* [DATA SHOWN]:
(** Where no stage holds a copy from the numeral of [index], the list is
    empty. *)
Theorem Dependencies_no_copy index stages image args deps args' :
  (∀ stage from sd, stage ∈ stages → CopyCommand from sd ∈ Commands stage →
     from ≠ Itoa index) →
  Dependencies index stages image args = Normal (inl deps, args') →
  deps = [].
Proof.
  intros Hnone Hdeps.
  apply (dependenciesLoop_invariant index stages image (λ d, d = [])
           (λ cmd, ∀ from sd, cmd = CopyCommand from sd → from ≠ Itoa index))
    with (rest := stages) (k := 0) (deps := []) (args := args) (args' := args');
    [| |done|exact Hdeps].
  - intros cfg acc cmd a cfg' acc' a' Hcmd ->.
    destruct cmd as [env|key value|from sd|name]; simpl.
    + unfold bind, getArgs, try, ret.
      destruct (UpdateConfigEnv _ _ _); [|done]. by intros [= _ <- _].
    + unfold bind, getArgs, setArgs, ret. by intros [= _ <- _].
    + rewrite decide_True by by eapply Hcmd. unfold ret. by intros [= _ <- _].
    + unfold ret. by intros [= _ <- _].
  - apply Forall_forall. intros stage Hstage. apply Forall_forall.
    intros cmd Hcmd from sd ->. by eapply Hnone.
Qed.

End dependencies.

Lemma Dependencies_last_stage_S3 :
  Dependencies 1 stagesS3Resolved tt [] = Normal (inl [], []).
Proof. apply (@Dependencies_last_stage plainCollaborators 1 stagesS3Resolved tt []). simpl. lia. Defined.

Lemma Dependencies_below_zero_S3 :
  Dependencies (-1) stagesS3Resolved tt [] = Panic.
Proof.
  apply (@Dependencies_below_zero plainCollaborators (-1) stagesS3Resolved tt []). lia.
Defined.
...
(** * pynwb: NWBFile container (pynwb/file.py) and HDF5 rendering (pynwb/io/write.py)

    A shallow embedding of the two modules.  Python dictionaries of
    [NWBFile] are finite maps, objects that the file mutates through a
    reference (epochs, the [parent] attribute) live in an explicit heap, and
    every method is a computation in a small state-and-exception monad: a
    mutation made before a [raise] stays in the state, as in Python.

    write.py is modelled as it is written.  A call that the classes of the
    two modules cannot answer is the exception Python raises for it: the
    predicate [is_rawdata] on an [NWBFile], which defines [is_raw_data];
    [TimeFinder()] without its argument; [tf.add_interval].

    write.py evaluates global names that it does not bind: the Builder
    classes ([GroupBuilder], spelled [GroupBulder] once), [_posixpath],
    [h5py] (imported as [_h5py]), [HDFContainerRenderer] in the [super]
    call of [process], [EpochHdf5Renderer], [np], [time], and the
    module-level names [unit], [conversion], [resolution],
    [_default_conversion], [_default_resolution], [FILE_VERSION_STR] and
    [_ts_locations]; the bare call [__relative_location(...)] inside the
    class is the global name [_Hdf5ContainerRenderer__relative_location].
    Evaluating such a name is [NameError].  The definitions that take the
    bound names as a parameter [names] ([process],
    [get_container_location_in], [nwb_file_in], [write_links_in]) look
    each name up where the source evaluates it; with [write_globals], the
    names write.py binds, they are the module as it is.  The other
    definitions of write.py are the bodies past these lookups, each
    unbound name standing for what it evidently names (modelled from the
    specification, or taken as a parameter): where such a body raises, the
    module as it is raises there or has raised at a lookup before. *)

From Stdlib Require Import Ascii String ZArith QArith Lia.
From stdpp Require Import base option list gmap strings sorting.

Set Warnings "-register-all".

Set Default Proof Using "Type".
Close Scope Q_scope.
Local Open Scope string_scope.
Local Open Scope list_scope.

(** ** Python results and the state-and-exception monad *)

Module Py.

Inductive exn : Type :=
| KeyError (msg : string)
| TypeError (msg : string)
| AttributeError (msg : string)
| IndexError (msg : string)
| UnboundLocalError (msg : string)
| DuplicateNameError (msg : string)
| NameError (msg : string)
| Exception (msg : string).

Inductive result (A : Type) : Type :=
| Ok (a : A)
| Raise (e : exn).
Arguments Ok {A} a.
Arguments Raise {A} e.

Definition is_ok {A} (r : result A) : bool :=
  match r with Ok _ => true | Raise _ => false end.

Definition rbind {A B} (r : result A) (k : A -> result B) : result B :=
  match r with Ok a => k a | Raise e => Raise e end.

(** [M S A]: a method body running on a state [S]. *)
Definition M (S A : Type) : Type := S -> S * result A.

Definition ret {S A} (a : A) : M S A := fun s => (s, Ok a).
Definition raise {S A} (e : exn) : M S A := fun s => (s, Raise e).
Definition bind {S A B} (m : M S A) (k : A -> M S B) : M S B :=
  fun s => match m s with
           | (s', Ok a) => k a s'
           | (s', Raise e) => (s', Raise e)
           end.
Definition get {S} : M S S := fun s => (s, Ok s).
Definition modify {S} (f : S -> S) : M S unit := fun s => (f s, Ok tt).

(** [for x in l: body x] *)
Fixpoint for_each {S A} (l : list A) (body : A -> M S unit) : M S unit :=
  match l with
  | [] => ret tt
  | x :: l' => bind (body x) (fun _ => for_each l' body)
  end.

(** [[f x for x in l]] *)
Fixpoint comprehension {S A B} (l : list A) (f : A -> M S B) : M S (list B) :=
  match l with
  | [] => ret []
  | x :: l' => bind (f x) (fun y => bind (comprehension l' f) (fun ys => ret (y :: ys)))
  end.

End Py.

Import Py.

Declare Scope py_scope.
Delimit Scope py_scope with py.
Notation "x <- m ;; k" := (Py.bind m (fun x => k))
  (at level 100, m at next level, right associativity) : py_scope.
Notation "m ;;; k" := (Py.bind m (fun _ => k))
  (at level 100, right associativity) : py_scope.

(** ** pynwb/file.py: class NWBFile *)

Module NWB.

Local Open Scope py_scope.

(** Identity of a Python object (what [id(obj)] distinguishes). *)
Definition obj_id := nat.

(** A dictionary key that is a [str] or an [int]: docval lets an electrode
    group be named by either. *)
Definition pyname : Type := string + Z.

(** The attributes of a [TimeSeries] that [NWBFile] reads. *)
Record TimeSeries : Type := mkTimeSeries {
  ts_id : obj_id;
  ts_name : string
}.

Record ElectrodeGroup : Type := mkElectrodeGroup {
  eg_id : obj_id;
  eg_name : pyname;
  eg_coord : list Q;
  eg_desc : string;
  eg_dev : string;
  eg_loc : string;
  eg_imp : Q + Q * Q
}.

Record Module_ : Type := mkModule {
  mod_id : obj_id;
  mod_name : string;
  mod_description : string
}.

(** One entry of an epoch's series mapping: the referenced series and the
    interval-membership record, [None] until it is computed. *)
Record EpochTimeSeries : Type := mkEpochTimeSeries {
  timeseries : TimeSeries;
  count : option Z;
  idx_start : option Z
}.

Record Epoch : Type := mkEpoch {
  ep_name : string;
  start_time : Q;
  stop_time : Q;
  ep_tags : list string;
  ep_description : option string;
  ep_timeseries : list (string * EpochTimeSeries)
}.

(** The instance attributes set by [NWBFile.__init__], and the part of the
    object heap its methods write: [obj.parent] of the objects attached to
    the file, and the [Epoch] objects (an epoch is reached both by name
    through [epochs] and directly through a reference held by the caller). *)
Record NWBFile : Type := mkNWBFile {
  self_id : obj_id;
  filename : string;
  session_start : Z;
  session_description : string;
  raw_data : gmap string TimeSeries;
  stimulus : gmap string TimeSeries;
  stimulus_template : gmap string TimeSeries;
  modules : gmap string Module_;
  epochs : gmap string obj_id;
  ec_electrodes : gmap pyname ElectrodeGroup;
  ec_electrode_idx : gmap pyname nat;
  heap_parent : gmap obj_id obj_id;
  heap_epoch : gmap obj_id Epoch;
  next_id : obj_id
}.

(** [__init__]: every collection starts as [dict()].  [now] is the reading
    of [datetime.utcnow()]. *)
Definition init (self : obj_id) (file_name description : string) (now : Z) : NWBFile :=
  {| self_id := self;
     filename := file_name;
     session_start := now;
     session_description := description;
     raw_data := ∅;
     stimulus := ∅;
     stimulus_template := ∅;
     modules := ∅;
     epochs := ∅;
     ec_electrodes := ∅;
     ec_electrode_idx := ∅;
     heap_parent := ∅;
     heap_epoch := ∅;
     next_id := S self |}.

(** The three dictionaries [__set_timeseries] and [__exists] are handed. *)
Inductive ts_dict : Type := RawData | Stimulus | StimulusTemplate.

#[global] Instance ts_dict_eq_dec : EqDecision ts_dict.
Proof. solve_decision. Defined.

* [PROBLEM DETAILS]: Reproduce exactly, and only, the part of the listing above that begins at the line with "eg_dev : string;" and goes on through the line with "ec_electrode_idx : gmap pyname nat;".

* [REPLY TO THE TASK]:
  eg_dev : string;
  eg_loc : string;
  eg_imp : Q + Q * Q
}.

Record Module_ : Type := mkModule {
  mod_id : obj_id;
  mod_name : string;
  mod_description : string
}.

(** One entry of an epoch's series mapping: the referenced series and the
    interval-membership record, [None] until it is computed. *)
Record EpochTimeSeries : Type := mkEpochTimeSeries {
  timeseries : TimeSeries;
  count : option Z;
  idx_start : option Z
}.

Record Epoch : Type := mkEpoch {
  ep_name : string;
  start_time : Q;
  stop_time : Q;
  ep_tags : list string;
  ep_description : option string;
  ep_timeseries : list (string * EpochTimeSeries)
}.

(** The instance attributes set by [NWBFile.__init__], and the part of the
    object heap its methods write: [obj.parent] of the objects attached to
    the file, and the [Epoch] objects (an epoch is reached both by name
    through [epochs] and directly through a reference held by the caller). *)
Record NWBFile : Type := mkNWBFile {
  self_id : obj_id;
  filename : string;
  session_start : Z;
  session_description : string;
  raw_data : gmap string TimeSeries;
  stimulus : gmap string TimeSeries;
  stimulus_template : gmap string TimeSeries;
  modules : gmap string Module_;
  epochs : gmap string obj_id;
  ec_electrodes : gmap pyname ElectrodeGroup;
  ec_electrode_idx : gmap pyname nat;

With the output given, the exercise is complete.